*** Opening Dataset extract ***

Lemma take_spec d pending bytes :
  decoder_ok d pending → fd_handed d = false → bytes_ok bytes →
  let n := Nat.min (wanted_of (fd_sender d) (fd_greeted d) pending - length pending) (length bytes) in
  ∃ d', FrameDecoder_take bytes d = (n, d') ∧ decoder_ok d' (pending ++ take n bytes) ∧ alike d d' ∧ fd_handed d' = false.
Proof.
  intros Hd Hf Hb n. pose proof (wanted_of_bounds (fd_sender d) (fd_greeted d) pending) as Hw.
  pose proof (held_length _ _ Hd Hf) as Hl. pose proof (ok_room _ _ Hd) as Hroom. pose proof (ok_wanted _ _ Hd) as Hle.
  assert (length (take n bytes) = n) as Hn by (rewrite length_take; lia).
  assert ((if (length (fd_held d) <? fd_held_len d)%nat then (0%nat, d) else
    (length (take n bytes), d <| fd_held ::= λ held, splice held (fd_held_len d) (take n bytes) |>
      <| fd_held_len ::= λ m, (m + length (take n bytes))%nat |>)) = FrameDecoder_take bytes d) as <-.
  { unfold FrameDecoder_take. rewrite (wanted_pending _ _ Hd Hf), Hl, Hroom. unfold saturating_sub.
    destruct (_ <? _)%nat; [done|]. rewrite !take_take.
    replace (_ `min` Z.to_nat _)%nat with (wanted_of (fd_sender d) (fd_greeted d) pending - length pending)%nat by lia.
    assert (take (wanted_of (fd_sender d) (fd_greeted d) pending - length pending) bytes = take n bytes) as ->; [|done].
    subst n. destruct (decide (length bytes ≤ wanted_of (fd_sender d) (fd_greeted d) pending - length pending)%nat).
    - rewrite Nat.min_r by done. by rewrite !take_ge.
    - by rewrite Nat.min_l by lia. }
  rewrite (proj2 (Nat.ltb_ge _ _)) by lia. rewrite Hn. eexists. split; [done|].
  assert (length (pending ++ take n bytes) = (length pending + n)%nat) as Hpn by (rewrite length_app; lia).
  split; [|done]. constructor.
  - simpl. rewrite length_splice; lia.
  - simpl. lia.
  - unfold FrameDecoder_discard. simpl. rewrite Hf. simpl. rewrite Hpn. by rewrite Hl.
  - simpl. rewrite Hpn, Hl. rewrite <- Hn at 1. rewrite take_splice by lia. by rewrite (ok_held _ _ Hd).
  - cbn [fd_sender fd_greeted assign]. rewrite Hpn. destruct (decide (HEADER_LEN ≤ length pending)%nat).
    + rewrite wanted_of_app by done. lia.
    + pose proof (wanted_of_bounds (fd_sender d) (fd_greeted d) (pending ++ take n bytes)).
      assert (wanted_of (fd_sender d) (fd_greeted d) pending = HEADER_LEN) as E.
      { unfold wanted_of. by rewrite (proj2 (split_first_chunk_None _ _)) by lia. }
      simpl. rewrite E in *. lia.
  - apply bytes_ok_app. split; [apply (ok_bytes _ _ Hd)|by apply Forall_take].
Qed.

Lemma absorb_spec d pending bytes :
  decoder_ok d pending → fd_violation d = None → bytes_ok bytes →
  ∃ n d', FrameDecoder_absorb bytes d = (n, d') ∧ decoder_ok d' (pending ++ take n bytes) ∧ alike d d' ∧
    fd_handed d' = false ∧ (n ≤ length bytes)%nat ∧
    (n = length bytes ∨
     length (pending ++ take n bytes) = wanted_of (fd_sender d) (fd_greeted d) (pending ++ take n bytes)) ∧
    ((length pending < wanted_of (fd_sender d) (fd_greeted d) pending)%nat → bytes ≠ [] → n ≠ 0%nat).
Proof.
  intros Hd Hv Hb. destruct (discard_fields d) as (Hs & Hg & Hv'). apply discard_ok in Hd.
  unfold FrameDecoder_absorb. rewrite Hv', Hv.
  destruct (take_spec _ _ bytes Hd (discard_handed d) Hb) as (d1 & E1 & Hd1 & (Hs1 & Hg1 & Hv1) & Hf1).
  rewrite E1, Hs, Hg in *. remember (Nat.min _ _) as n1 eqn:Hn1e in *.
  assert (length (take n1 bytes) = n1) as Hn1 by (rewrite length_take; lia).
  pose proof (ok_wanted _ _ Hd) as Hle. rewrite Hs, Hg in Hle.
  destruct (n1 =? 0)%nat eqn:E0.
  - apply Nat.eqb_eq in E0. exists 0%nat, d1. rewrite E0 in *. rewrite take_0, app_nil_r in *.
    split_all; unfold alike; split_all; try (congruence || lia).
    intros ? Hne. destruct bytes; [done|]. simpl in *. lia.
  - apply Nat.eqb_neq in E0.
    assert (bytes_ok (drop n1 bytes)) as Hb2 by by apply Forall_drop.
    destruct (take_spec _ _ _ Hd1 Hf1 Hb2) as (d2 & E2 & Hd2 & (Hs2 & Hg2 & Hv2) & Hf2).
    rewrite E2, Hs1, Hg1, length_drop, length_app, Hn1 in *. remember (Nat.min _ _) as n2 eqn:Hn2e in E2 |- *. rewrite <- Hn2e in Hd2.
    rewrite <- app_assoc, take_take_drop in Hd2.
    exists (n1 + n2)%nat, d2. split_all; unfold alike; split_all; try (done || congruence || lia).
    destruct (decide (n1 + n2 = length bytes)%nat) as [|Hn]; [by left|right].
    pose proof (wanted_of_bounds (fd_sender d) (fd_greeted d) pending) as Hw.
    pose proof (ok_wanted _ _ Hd1) as Hle1. rewrite Hs1, Hg1, length_app in Hle1.
    rewrite <- take_take_drop, app_assoc, length_app, wanted_of_app; rewrite length_app, ?length_take, ?length_drop in *; lia.
Qed.

Lemma violated_ok d pending violation : decoder_ok d pending → decoder_ok (d <| fd_violation := Some violation |>) pending.
Proof.
  intros [Hr Ht Hl Hh Hw Hb]. unfold FrameDecoder_discard in Hl. constructor; try done.
  unfold FrameDecoder_discard. simpl. by destruct (fd_handed d).
Qed.

Lemma next_frame_spec d pending :
  decoder_ok d pending → fd_violation d = None →
  let '(decoded, d') := FrameDecoder_next_frame d in
  fd_sender d' = fd_sender d ∧
  match parse_one (fd_sender d) (fd_greeted d) pending with
  | Short => decoded = Partial ∧ decoder_ok d' pending ∧ alike d d'
  | Bad violation => decoded = Violated violation ∧ decoder_ok d' pending ∧ fd_violation d' = Some violation
  | Good frame rest =>
      decoded = Framed frame ∧ rest = [] ∧ decoder_ok d' [] ∧ fd_greeted d' = true ∧ fd_violation d' = None
  end.
Proof.
  intros Hd Hv. pose proof (parse_one_wanted _ (fd_greeted d) _ (ok_bytes _ _ Hd) (ok_wanted _ _ Hd)) as Hp.
  destruct (discard_fields d) as (Hs & Hg & Hv'). apply discard_ok in Hd.
  unfold FrameDecoder_next_frame. rewrite Hv', Hv, (header_pending _ _ Hd (discard_handed d)), Hs, Hg.
  pose proof (held_length _ _ Hd (discard_handed d)) as Hl.
  unfold parse_one in *. destruct (split_first_chunk HEADER_LEN pending) as [[header rest]|] eqn:E1; simpl; [|by rewrite Hs].
  destruct (read_header header _ _) as [[kind len]|v] eqn:E2; simpl; [|split; [exact Hs|]; split_all; try done; exact (violated_ok _ _ v Hd)].
  apply split_first_chunk_Some in E1 as [-> Hh]. rewrite length_app in Hl.
  destruct (split_first_chunk _ rest) as [[payload tail]|] eqn:E3.
  2:{ apply split_first_chunk_None in E3. rewrite (proj2 (Nat.ltb_lt _ _)) by (unfold HEADER_LEN in *; lia). by rewrite Hs. }
  apply split_first_chunk_Some in E3 as [-> Hpay]. rewrite length_app in Hl.
  pose proof (ok_held _ _ Hd) as Hh'. pose proof (ok_room _ _ Hd) as Hroom.
  assert ((length (header ++ payload ++ tail) ≤ length (fd_held (FrameDecoder_discard d)))%nat) as Hfit.
  { rewrite <- Hh' at 1. rewrite length_take. lia. }
  rewrite !length_app in Hfit.
  rewrite (proj2 (Nat.ltb_ge _ _)) by (unfold HEADER_LEN in *; lia).
  rewrite (proj2 (Nat.ltb_ge _ _)) by (unfold HEADER_LEN in *; lia).
  assert (take (Z.to_nat len) (drop HEADER_LEN (fd_held (FrameDecoder_discard d))) = payload) as Hpl.
  { rewrite <- (take_drop (length (header ++ payload ++ tail)) (fd_held _)), Hh', <- !app_assoc.
    by rewrite drop_app_length', take_app_length'. }
  change (take (Z.to_nat len) _) with (take (Z.to_nat len) (drop HEADER_LEN (fd_held (FrameDecoder_discard d)))).
  rewrite Hpl. destruct (decode_payload kind _ payload) as [frame|v] eqn:E4; simpl; [|split; [exact Hs|]; split_all; try done; exact (violated_ok _ _ v Hd)].
  split; [done|]. destruct Hp as [_ ->]. split_all; try (done || (simpl; congruence)). constructor; try done; [exact (ok_total _ _ Hd)|simpl; lia|constructor].
Qed.

(** ** The loop *)
Definition leaves (d : FrameDecoder) (ending : Ending) : Prop :=
  match ending with
  | Waiting greeted rest =>
      fd_violation d = None ∧ fd_greeted d = greeted ∧ decoder_ok d rest ∧ parse_one (fd_sender d) greeted rest = Short
  | Broken violation => fd_violation d = Some violation
  end.

Lemma parse_one_nil sender greeted : parse_one sender greeted [] = Short.
Proof. done. Qed.

Lemma next_frames_spec d pending :
  decoder_ok d pending → fd_violation d = None →
  let '(frames, broken, d') := next_frames 2 d in
  fd_sender d' = fd_sender d ∧
  match parse_one (fd_sender d) (fd_greeted d) pending with
  | Short => frames = [] ∧ broken = false ∧ decoder_ok d' pending ∧ alike d d'
  | Bad violation => frames = [] ∧ broken = true ∧ fd_violation d' = Some violation
  | Good frame rest =>
      frames = [frame] ∧ broken = false ∧ rest = [] ∧ decoder_ok d' [] ∧ fd_greeted d' = true ∧ fd_violation d' = None
  end.
Proof.
  intros Hd Hv. cbn [next_frames]. pose proof (next_frame_spec _ _ Hd Hv) as H.
  destruct (FrameDecoder_next_frame d) as [decoded d1]. destruct H as [Hs H].
  destruct (parse_one _ _ pending) as [|v|frame rest].
  - by destruct H as (-> & ? & ?).
  - by destruct H as (-> & ? & ?).
  - destruct H as (-> & -> & Hd1 & Hg & Hv1). pose proof (next_frame_spec _ _ Hd1 Hv1) as H.
    destruct (FrameDecoder_next_frame d1) as [decoded d2]. rewrite parse_one_nil in H.
    destruct H as (Hs2 & -> & Hd2 & ? & ? & ?). split; [congruence|]. split_all; (done || congruence).
Qed.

*** Closing Dataset extract ***

Exercise =
What is needed is an exact repetition of the lines from the first line of the records through the line containing "assert (length (pending", both ends included, and nothing more.

Result of this exercise =
Lemma take_spec d pending bytes :
  decoder_ok d pending → fd_handed d = false → bytes_ok bytes →
  let n := Nat.min (wanted_of (fd_sender d) (fd_greeted d) pending - length pending) (length bytes) in
  ∃ d', FrameDecoder_take bytes d = (n, d') ∧ decoder_ok d' (pending ++ take n bytes) ∧ alike d d' ∧ fd_handed d' = false.
Proof.
  intros Hd Hf Hb n. pose proof (wanted_of_bounds (fd_sender d) (fd_greeted d) pending) as Hw.
  pose proof (held_length _ _ Hd Hf) as Hl. pose proof (ok_room _ _ Hd) as Hroom. pose proof (ok_wanted _ _ Hd) as Hle.
  assert (length (take n bytes) = n) as Hn by (rewrite length_take; lia).
  assert ((if (length (fd_held d) <? fd_held_len d)%nat then (0%nat, d) else
    (length (take n bytes), d <| fd_held ::= λ held, splice held (fd_held_len d) (take n bytes) |>
      <| fd_held_len ::= λ m, (m + length (take n bytes))%nat |>)) = FrameDecoder_take bytes d) as <-.
  { unfold FrameDecoder_take. rewrite (wanted_pending _ _ Hd Hf), Hl, Hroom. unfold saturating_sub.
    destruct (_ <? _)%nat; [done|]. rewrite !take_take.
    replace (_ `min` Z.to_nat _)%nat with (wanted_of (fd_sender d) (fd_greeted d) pending - length pending)%nat by lia.
    assert (take (wanted_of (fd_sender d) (fd_greeted d) pending - length pending) bytes = take n bytes) as ->; [|done].
    subst n. destruct (decide (length bytes ≤ wanted_of (fd_sender d) (fd_greeted d) pending - length pending)%nat).
    - rewrite Nat.min_r by done. by rewrite !take_ge.
    - by rewrite Nat.min_l by lia. }
  rewrite (proj2 (Nat.ltb_ge _ _)) by lia. rewrite Hn. eexists. split; [done|].
  assert (length (pending ++ take n bytes) = (length pending + n)%nat) as Hpn by (rewrite length_app; lia).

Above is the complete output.